Tuesday, August 30, 2011

New Research: Decline in Unions and Rise in Inequality are Linked

In a new paper entitled Unions, Norms, and the Rise in U.S. Wage Inequality by Bruce Western and Jake Rosenfeld and published in the American Sociological Review the authors find that unions help drive wage equality not just for their members, but for all people in the surrounding area as well.
Institutionally, U.S. industrial relations often extend union conditions to nonunion workers. When a third of the male labor force was organized, unions were national economic actors who shaped centralized wage policy. During World War Two, government boards with business and labor leaders helped set wage standards to control inflation and assist wartime production. Centralized wage policy continued during the Korean War. The tripartite Wage Standardization Board monitored wage increases among key firms and aimed to narrow inter-firm wage differentials and reduce wage inequality in the wider econ- omy (Ross and Rothbaum 1954). In the 1960s, unions influenced national pay policy when the Kennedy and Johnson administra- tions set wage and price targets to stabilize prices and promote the “distributional equity” of wages (Ulman 1998:170). The Nixon administration also adopted a tripartite wage policy. Concluding that “no program works without labor cooperation,” (Matusow 1998:160), Nixon’s national pay board urged wage restraint in major contract negotiations but also examined executive pay levels, sup- ported raises for low-wage workers, and monitored merit pay increases (Mitchell and Weber 1998). In the 1970s, President Carter pursued a national wage policy with union representation in a Pay Advisory Committee that set industry wage and price guidelines.

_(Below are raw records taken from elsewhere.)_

(** * Readwise MCP server: request dispatch and transport adaptation

    A shallow embedding of the dispatcher of [ReadwiseMCPServer]
    (validateMCPRequest, handleMCPRequest, handleToolCall,
    handlePromptCall), of the stdio adapter (setupStdioTransport), of the
    POST /messages route (setupSSERoutes) and of the token gate
    (createAuthMiddleware), together with the properties the
    specification states about them. *)

From Stdlib Require Import ZArith QArith Qcanon Lia Bool Ascii String List DecimalString.
From stdpp Require Import base option list strings gmap.

Local Open Scope string_scope.
Local Open Scope Z_scope.

(** ** JavaScript values

    The values the dispatcher handles are those JSON carries, plus
    [undefined].  A string is a sequence of code units, here the code
    units below 256 (one [ascii] each).  A number is an integer that a
    double represents exactly; fractions, NaN, infinities and the
    negative zero are outside the model.  An object is the list of its
    own enumerable properties in property order; a well-formed object has
    no key twice, and a lookup reads the first binding. *)

#[local] Unset Elimination Schemes.

Inductive value : Type :=
| VUndefined
| VNull
| VBool (b : bool)
| VNumber (n : Z)
| VString (s : string)
| VArray (items : list value)
| VObject (props : list (string * value)).

#[local] Set Elimination Schemes.

Module JS.

(** ToBoolean. *)
Definition truthy (v : value) : bool :=
  match v with
  | VUndefined | VNull => false
  | VBool b => b
  | VNumber n => negb (n =? 0)
  | VString s => negb (String.eqb s "")
  | VArray _ | VObject _ => true
  end.

(** The [typeof] operator. *)
Definition typeof (v : value) : string :=
  match v with
  | VUndefined => "undefined"
  | VNull => "object"
  | VBool _ => "boolean"
  | VNumber _ => "number"
  | VString _ => "string"
  | VArray _ | VObject _ => "object"
  end.

Fixpoint assoc (k : string) (props : list (string * value)) : option value :=
  match props with
  | [] => None
  | (k', v) :: rest => if String.eqb k k' then Some v else assoc k rest
  end.

(** [k in v] for a value [v] whose [typeof] is "object" and that is not
    null (every use in the program is guarded so).  The program asks
    for the fixed keys type, name, request_id, parameters, details,
    code, message and content only; none of them is a member of
    Object.prototype or Array.prototype, so an array answers no. *)
Definition has_property (k : string) (v : value) : bool :=
  match v with
  | VObject props => bool_decide (is_Some (assoc k props))
  | _ => false
  end.

(** [v.k] for a value [v] that is neither null nor undefined, and
    [v?.k] for every value: a missing property reads as undefined, and
    so do the fixed keys above on a primitive or an array. *)
Definition get (k : string) (v : value) : value :=
  match v with
  | VObject props => default VUndefined (assoc k props)
  | _ => VUndefined
  end.

(** Assignment of an own property: an existing key keeps its place. *)
Fixpoint set (k : string) (x : value) (props : list (string * value))
  : list (string * value) :=
  match props with
  | [] => [(k, x)]
  | (k', v) :: rest =>
      if String.eqb k k' then (k', x) :: rest else (k', v) :: set k x rest
  end.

The paper draws the following conclusion from an extensive analysis of the available data:
More generally, the analysis contributes to a political account of rising economic inequality in the United States. The analysis suggests that unions helped shape the allocation of wages not just for their members, but across the labor market. The decline of U.S. labor and the associated increase in wage inequality signaled the deterioration of the labor market as a political institution. Workers became less connected to each other in their organizational lives and less connected in their economic fortunes. The de-politicization of the U.S. labor market appears self-reinforcing: as organized labor’s political power dissipates, economic interests in the labor market are dispersed and policymakers have fewer incentives to strengthen unions or otherwise equalize economic rewards.